**Exercise requirements**
Read the records below. Copy each line where the string "Hsize" occurs.

**Input material**

Lemma described_handle E now r st :
  Forall (fun x => Item.description x <> Some "") (rows st) ->
  Forall (fun x => Item.description x <> Some "")
    (rows (snd (handle E now r st))).
Proof.
  intros F.
  destruct r as [q|id|body|id body|id|id]; simpl.
  - destruct (get_items_status q st) as [-> _]. exact F.
  - rewrite get_item_cases. destruct (invalid_id id); auto.
  - rewrite post_item_cases.
    destruct (name_missing _); auto.
    destruct (_ >? 200); auto.
    destruct (due_date_invalid _ _); auto.
    simpl. apply Forall_app. split; auto.
    constructor; [|constructor]. simpl. apply or_null_not_empty.
  - rewrite put_item_cases. destruct (invalid_id id); auto.
    destruct (find _ _); auto.
    destruct (name_missing _); auto.
    destruct (_ >? 200); auto.
    destruct (due_date_invalid _ _); auto.
    simpl. rewrite Forall_map. eapply Forall_impl; [|exact F].
    intros x Hx. destruct (id_is E (Sql.PText id) x); auto.
    simpl. apply or_null_not_empty.
  - rewrite patch_item_cases. destruct (invalid_id id); auto.
    destruct (find _ _); auto.
    simpl. apply Forall_written; auto.
  - rewrite delete_item_cases. destruct (invalid_id id); auto.
    destruct (find _ _); auto.
    simpl. apply Forall_filtered; auto.
Qed.

(** X23. The table holds no empty description. In a reachable database
    the description of a row is NULL or a string that is not empty: an
    empty description never reaches the table. *)
Theorem descriptions_not_empty E t st :
  reachable E t st ->
  Forall (fun r => Item.description r <> Some "") (rows st).
Proof.
  induction 1 as [now due1 due3|t st now r R IH Ht].
  - repeat constructor; simpl; discriminate.
  - apply described_handle. exact IH.
Qed.

Lemma descriptions_not_empty_witness :
  reachable Sample.engine 1001
    (Sample.after 1001 (PutItem "1" (Sample.described "")) Sample.db0)
  /\ Forall (fun r => Item.description r <> Some "")
       (rows (Sample.after 1001 (PutItem "1" (Sample.described ""))
                Sample.db0)).
Proof.
  assert (R : reachable Sample.engine 1001
                (Sample.after 1001 (PutItem "1" (Sample.described ""))
                   Sample.db0)).
  { apply reach_step with (t := 1000); [|lia]. apply reach_init. }
  split; [exact R|].
  apply (descriptions_not_empty Sample.engine 1001 _ R).
Defined.
Lemma cart_product_size_witness :
  let dimensions : list dimension :=
    [(["a"], [Plain (VInt 1); ParameterSet [VInt 2] [MarkDecorator "skip"] None]);
     (["b"; "c"], [Plain (VTuple [VInt 3; VInt 4]); Plain (VLazy "case_x")])] in
  exists product,
    product_of_dimensions dimensions = Ok product /\ length product = 4.
Proof.
  intros dimensions.
  destruct (cart_product_size dimensions ltac:(discriminate)) as [Hsize Hok].
  destruct (Hok eq_refl) as [product Hproduct].
  exists product. split; [done|]. by rewrite (Hsize product Hproduct).
Defined.

(** *** Explicit ids *)

Lemma cart_product_step_forbidden names0 argnames_lists several sub_product result x :
  has_explicit_id (length names0) x = true ->
  cart_product_step (names0 :: argnames_lists) several sub_product result x
  = Raise (ValueError sub_param_id_msg).
Proof.
  unfold has_explicit_id, cart_product_step. simpl.
  by destruct (extract_pset_info_single _ x) as [[[[?|] ?] ?]|].
Qed.

Lemma cart_product_step_only_forbidden names0 argnames_lists several sub_product result x e :
  entry_unpacks (length names0) x = true ->
  cart_product_step (names0 :: argnames_lists) several sub_product result x = Raise e ->
  e = ValueError sub_param_id_msg.
Proof.
  unfold entry_unpacks, cart_product_step. simpl.
  destruct (extract_pset_info_single _ x) as [[[[?|] x_marks] x_value]|]; simpl; try done.
  - by intros _ [= <-].
  - destruct (1 <? length names0)%nat.
    + destruct x_value; simpl; try done; by destruct several.
    + by destruct several.
Qed.

Lemma for_each_only_raises {A S : Type} (body : S -> A -> outcome S) (xs : list A)
    (s : S) (e0 e : exception) :
  (forall s x e, x ∈ xs -> body s x = Raise e -> e = e0) ->
  for_each body xs s = Raise e -> e = e0.
Proof.
  revert s. induction xs as [|x xs IH]; intros s Hbody; simpl; [done|].
  destruct (body s x) as [s'|e'] eqn:Hx; simpl.
  - apply IH. intros ? ? ? ?. apply Hbody. by right.
  - intros [= <-]. eapply Hbody; [left | done].
Qed.

Lemma product_of_dimensions_raises (dimensions : list dimension) d x :
  d ∈ dimensions -> x ∈ snd d -> has_explicit_id (length (fst d)) x = true ->
  is_ok (product_of_dimensions dimensions) = false.
Proof.
  unfold product_of_dimensions. intros Hd Hx Hid.
  induction dimensions as [|[names0 argvalues0] rest IH]; [by apply elem_of_nil in Hd|].
  cbn [map fst snd _cart_product_pytest tail].
  apply elem_of_cons in Hd as [->|Hd].
  - match goal with |- context [mbind _ ?r] => destruct r as [sub_product|] end;
      simpl; [|done].
    apply for_each_raises with (x := x); [done|].
    intros result. by rewrite cart_product_step_forbidden.
  - specialize (IH Hd). destruct rest as [|d1 rest]; [by apply elem_of_nil in Hd|].
    cbn [map] in *. by destruct (_cart_product_pytest _ (snd d1 :: _)).
Qed.

Lemma product_of_dimensions_only_forbidden (dimensions : list dimension) e :
  forallb dimension_unpacks dimensions = true ->
  dimensions <> [] ->
  product_of_dimensions dimensions = Raise e -> e = ValueError sub_param_id_msg.
Proof.
  unfold product_of_dimensions. revert e.
  induction dimensions as [|[names0 argvalues0] rest IH]; intros e; [done|].
  intros [H0 Hrest]%andb_prop _. cbn [map fst snd _cart_product_pytest tail].
  assert (forall sub_product several result e,
    for_each (cart_product_step (names0 :: map fst rest) several sub_product)
      argvalues0 result = Raise e -> e = ValueError sub_param_id_msg) as Hloop.
  { intros sub_product several result e'. apply for_each_only_raises.
    intros s x e'' Hx. apply cart_product_step_only_forbidden.
    unfold dimension_unpacks in H0. simpl in H0.
    rewrite forallb_forall in H0. apply H0. by apply list_elem_of_In. }
  destruct rest as [|d1 rest].
  - simpl. apply Hloop.
  - specialize (IH e Hrest ltac:(done)). cbn [map] in *.
    destruct (_cart_product_pytest _ (snd d1 :: _)); simpl.
    + apply Hloop.
    + intros [= <-]. by apply IH.
Qed.
(** A run of upserts on a loaded list with trimmed, non-empty names: the
    list never gets longer than eight, never shrinks below eight once it
    got there, and as long as it is shorter every key seen so far is in
    it. *)
Lemma upserts_fill (U : unicode_tables) names w :
  names <> [] -> Forall nonblank names ->
  trimmed (result getHistory w) -> named (result getHistory w) ->
  let F := result (run_ops U (map Upsert names)) w in
  (length F <= 8)%nat
  /\ localStorage (after (run_ops U (map Upsert names)) w) = store_of F
  /\ ((8 <= length (result getHistory w))%nat -> (8 <= length F)%nat)
  /\ ((8 <= length F)%nat
      \/ (map key (result getHistory w) ⊆ map key F
          /\ map upsert_key names ⊆ map key F)).
Proof.
  revert w. induction names as [|n names IH]; intros w Hne Hnb Ht Hn; [done|].
  apply Forall_cons in Hnb as [Hn1 Hnb]. cbv zeta.
  destruct (upsertCity_step n w) as (Hres & Hst & Hload).
  set (t := now_after_load w) in *.
  set (G := result getHistory w) in *.
  set (cand := upsert_candidates (Str.trim n) t G) in *.
  set (r1 := result (upsertCity n) w) in *.
  assert (Hr1 : trimmed r1 /\ named r1).
  { rewrite Hres. split.
    - eapply trimmed_sublist; [apply sublist_take|].
      eapply trimmed_perm; [apply sort_perm|].
      apply upsert_candidates_trimmed; [apply trim_idem | done].
    - eapply named_sublist; [apply sublist_take|].
      eapply named_perm; [apply sort_perm|].
      by apply upsert_candidates_named. }
  destruct Hr1 as [Ht1 Hn1'].
  assert (Hlen1 : length r1 = (8 `min` length cand)%nat).
  { by rewrite Hres, length_take, sort_length. }
  assert (Hcand : (length G <= length cand)%nat).
  { unfold cand. rewrite upsert_candidates_length. lia. }
  assert (Hkeys1 : (8 <= length r1)%nat
                   \/ (map key G ⊆ map key r1 /\ upsert_key n ∈ map key r1)).
  { destruct (decide (8 < length cand)%nat) as [Hbig|Hsmall]; [left; lia|].
    right. rewrite Hres, take_ge by (rewrite sort_length; lia).
    destruct (upsert_candidates_keys (Str.trim n) t G) as [H1 H2].
    fold cand in H1, H2. split.
    - intros k Hk. rewrite (sort_perm cand). by apply H1.
    - rewrite (sort_perm cand). exact H2. }
  destruct names as [|n' names].
  - simpl. fold r1. split_and!; [lia | done | lia |].
    destruct Hkeys1 as [H|[H1 H2]]; [by left|]. right. split; [done|].
    intros k [-> | Hk]%elem_of_cons; [done | by apply elem_of_nil in Hk].
  - change (map Upsert (n :: n' :: names))
      with (Upsert n :: Upsert n' :: map Upsert names).
    rewrite run_ops_cons, run_ops_cons_after.
    change (run_op U (Upsert n)) with (upsertCity n).
    set (w' := after (upsertCity n) w) in *.
    assert (Hload' : result getHistory w' = r1).
    { rewrite Hload. by apply reload_fix. }
    specialize (IH w'). rewrite Hload' in IH.
    destruct (IH ltac:(done) Hnb Ht1 Hn1') as (HF & HstF & Hmono & Hk).
    change (Upsert n' :: map Upsert names) with (map Upsert (n' :: names)).
    set (F := result (run_ops U (map Upsert (n' :: names))) w') in *.
    split_and!; [done | done | intros; apply Hmono; lia |].
    destruct Hk as [Hk | [Hk1 Hk2]]; [by left|].
    destruct Hkeys1 as [H8 | [H1 H2]]; [left; by apply Hmono|].
    right. split.
    + intros k Hk. by apply Hk1, H1.
    + intros k [-> | Hk]%elem_of_cons; [by apply Hk1 | by apply Hk2].
Qed.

**Worked solution**
  destruct (cart_product_size dimensions ltac:(discriminate)) as [Hsize Hok].
  exists product. split; [done|]. by rewrite (Hsize product Hproduct).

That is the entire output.